### [Source information]

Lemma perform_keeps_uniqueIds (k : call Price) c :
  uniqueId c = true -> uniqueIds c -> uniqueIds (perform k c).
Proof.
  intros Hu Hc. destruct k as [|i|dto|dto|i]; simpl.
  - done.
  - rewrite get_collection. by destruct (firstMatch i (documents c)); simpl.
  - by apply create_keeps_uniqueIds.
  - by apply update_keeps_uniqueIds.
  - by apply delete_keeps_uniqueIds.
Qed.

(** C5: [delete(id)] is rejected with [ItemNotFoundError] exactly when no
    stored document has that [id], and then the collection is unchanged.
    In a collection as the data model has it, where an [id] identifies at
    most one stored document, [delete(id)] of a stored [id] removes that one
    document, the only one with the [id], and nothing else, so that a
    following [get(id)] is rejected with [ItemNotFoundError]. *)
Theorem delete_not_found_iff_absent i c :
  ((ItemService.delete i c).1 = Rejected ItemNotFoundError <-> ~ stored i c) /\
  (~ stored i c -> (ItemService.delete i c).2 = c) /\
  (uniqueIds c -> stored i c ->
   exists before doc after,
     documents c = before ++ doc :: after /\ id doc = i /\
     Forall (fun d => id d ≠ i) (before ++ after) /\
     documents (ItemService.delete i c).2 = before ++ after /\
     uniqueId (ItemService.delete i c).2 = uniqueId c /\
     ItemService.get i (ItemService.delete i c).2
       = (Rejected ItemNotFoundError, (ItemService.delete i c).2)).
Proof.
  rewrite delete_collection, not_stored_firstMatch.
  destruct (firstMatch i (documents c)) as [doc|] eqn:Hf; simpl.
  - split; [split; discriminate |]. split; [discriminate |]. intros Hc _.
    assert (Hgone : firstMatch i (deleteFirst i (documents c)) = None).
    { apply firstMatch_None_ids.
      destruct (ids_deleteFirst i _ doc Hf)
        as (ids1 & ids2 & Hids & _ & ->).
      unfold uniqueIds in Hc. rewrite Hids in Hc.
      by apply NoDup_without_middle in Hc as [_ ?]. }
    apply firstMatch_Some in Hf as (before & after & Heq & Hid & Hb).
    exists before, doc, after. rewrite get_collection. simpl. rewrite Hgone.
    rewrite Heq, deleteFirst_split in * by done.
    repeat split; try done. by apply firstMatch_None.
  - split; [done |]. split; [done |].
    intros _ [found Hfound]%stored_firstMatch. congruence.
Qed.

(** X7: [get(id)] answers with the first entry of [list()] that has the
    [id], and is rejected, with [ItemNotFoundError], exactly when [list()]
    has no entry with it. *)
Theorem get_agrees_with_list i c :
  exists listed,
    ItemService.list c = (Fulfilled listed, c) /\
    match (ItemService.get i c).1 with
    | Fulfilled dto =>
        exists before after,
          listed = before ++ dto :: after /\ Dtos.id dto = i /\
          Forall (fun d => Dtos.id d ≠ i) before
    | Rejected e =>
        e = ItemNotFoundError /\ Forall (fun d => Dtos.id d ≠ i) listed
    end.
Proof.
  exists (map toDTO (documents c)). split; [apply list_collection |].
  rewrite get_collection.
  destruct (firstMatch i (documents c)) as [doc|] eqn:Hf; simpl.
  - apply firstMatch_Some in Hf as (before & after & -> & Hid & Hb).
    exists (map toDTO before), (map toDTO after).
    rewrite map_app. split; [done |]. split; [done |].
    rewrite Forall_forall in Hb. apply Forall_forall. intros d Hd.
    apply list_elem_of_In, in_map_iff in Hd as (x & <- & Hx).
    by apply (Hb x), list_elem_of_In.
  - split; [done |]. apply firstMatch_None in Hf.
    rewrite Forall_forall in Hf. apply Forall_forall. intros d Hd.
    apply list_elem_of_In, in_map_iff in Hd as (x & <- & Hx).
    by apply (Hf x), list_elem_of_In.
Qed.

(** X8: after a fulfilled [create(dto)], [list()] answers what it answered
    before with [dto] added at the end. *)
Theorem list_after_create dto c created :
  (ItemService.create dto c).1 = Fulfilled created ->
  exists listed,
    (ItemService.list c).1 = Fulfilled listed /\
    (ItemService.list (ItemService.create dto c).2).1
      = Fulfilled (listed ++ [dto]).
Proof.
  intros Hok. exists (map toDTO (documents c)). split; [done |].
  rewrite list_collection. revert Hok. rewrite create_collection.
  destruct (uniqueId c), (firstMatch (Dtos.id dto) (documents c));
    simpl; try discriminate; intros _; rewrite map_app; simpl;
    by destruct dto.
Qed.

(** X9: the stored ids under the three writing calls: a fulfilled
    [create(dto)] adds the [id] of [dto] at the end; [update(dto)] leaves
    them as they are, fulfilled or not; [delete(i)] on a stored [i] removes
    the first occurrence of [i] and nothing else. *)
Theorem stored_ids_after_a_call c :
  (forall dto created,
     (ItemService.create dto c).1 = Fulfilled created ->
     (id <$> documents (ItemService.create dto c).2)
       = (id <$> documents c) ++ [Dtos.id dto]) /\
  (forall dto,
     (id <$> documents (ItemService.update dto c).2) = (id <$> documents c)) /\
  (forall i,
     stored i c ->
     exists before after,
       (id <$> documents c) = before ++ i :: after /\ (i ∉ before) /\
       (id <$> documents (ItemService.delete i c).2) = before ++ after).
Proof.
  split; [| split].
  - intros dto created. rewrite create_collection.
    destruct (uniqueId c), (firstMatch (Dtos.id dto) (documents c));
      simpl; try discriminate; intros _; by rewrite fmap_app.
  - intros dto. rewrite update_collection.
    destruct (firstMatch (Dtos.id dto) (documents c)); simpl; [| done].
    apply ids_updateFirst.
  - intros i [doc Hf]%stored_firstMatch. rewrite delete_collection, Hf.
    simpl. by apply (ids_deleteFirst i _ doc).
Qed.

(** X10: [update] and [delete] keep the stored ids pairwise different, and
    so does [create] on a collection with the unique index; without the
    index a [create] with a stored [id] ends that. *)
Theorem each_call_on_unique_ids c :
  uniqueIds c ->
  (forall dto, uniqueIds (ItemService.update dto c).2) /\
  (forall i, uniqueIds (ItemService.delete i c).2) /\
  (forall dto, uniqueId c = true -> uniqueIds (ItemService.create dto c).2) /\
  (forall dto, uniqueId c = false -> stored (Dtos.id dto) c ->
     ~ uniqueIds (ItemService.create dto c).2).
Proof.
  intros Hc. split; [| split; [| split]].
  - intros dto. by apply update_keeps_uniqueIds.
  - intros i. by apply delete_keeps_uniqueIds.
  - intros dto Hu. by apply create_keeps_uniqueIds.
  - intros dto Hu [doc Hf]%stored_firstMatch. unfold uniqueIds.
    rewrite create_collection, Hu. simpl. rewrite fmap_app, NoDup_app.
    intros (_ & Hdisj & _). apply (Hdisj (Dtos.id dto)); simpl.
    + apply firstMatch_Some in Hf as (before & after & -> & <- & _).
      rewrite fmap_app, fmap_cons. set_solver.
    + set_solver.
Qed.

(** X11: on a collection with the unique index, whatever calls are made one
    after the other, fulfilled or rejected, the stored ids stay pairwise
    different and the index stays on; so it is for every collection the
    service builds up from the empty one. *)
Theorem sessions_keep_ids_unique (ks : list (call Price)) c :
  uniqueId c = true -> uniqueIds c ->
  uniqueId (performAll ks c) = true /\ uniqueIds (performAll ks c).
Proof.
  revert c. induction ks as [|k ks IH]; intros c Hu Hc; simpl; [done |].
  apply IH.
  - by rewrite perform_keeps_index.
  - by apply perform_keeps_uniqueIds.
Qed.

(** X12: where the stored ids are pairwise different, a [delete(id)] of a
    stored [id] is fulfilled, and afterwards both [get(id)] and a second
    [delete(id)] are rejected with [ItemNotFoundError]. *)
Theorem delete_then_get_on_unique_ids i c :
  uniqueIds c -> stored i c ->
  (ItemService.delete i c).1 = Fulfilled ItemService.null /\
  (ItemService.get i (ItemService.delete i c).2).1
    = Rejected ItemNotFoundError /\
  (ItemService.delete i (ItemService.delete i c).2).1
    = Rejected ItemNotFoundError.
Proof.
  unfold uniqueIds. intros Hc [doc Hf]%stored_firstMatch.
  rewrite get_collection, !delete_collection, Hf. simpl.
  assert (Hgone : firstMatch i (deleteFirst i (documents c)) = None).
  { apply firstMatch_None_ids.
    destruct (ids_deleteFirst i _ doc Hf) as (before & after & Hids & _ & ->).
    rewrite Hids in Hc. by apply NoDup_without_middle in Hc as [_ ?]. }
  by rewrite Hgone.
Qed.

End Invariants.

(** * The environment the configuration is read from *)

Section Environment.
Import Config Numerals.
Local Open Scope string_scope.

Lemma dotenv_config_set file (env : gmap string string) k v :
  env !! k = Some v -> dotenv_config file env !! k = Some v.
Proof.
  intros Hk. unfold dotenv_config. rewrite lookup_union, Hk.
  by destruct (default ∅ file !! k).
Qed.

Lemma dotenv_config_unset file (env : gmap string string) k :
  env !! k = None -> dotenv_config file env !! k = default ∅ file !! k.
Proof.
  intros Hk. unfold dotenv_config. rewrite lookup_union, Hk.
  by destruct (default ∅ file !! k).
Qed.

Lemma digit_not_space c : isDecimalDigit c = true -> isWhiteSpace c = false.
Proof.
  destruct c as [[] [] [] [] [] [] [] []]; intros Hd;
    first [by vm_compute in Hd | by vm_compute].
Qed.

### [What needs to be done]
Beginning at the line above with "uniqueId (ItemService.delete i" and finishing at the line with "apply firstMatch_Some in Hf as (before & after & Heq", return each line exactly and return nothing else.

### [Exercise response]
     uniqueId (ItemService.delete i c).2 = uniqueId c /\
     ItemService.get i (ItemService.delete i c).2
       = (Rejected ItemNotFoundError, (ItemService.delete i c).2)).
Proof.
  rewrite delete_collection, not_stored_firstMatch.
  destruct (firstMatch i (documents c)) as [doc|] eqn:Hf; simpl.
  - split; [split; discriminate |]. split; [discriminate |]. intros Hc _.
    assert (Hgone : firstMatch i (deleteFirst i (documents c)) = None).
    { apply firstMatch_None_ids.
      destruct (ids_deleteFirst i _ doc Hf)
        as (ids1 & ids2 & Hids & _ & ->).
      unfold uniqueIds in Hc. rewrite Hids in Hc.
      by apply NoDup_without_middle in Hc as [_ ?]. }
    apply firstMatch_Some in Hf as (before & after & Heq & Hid & Hb).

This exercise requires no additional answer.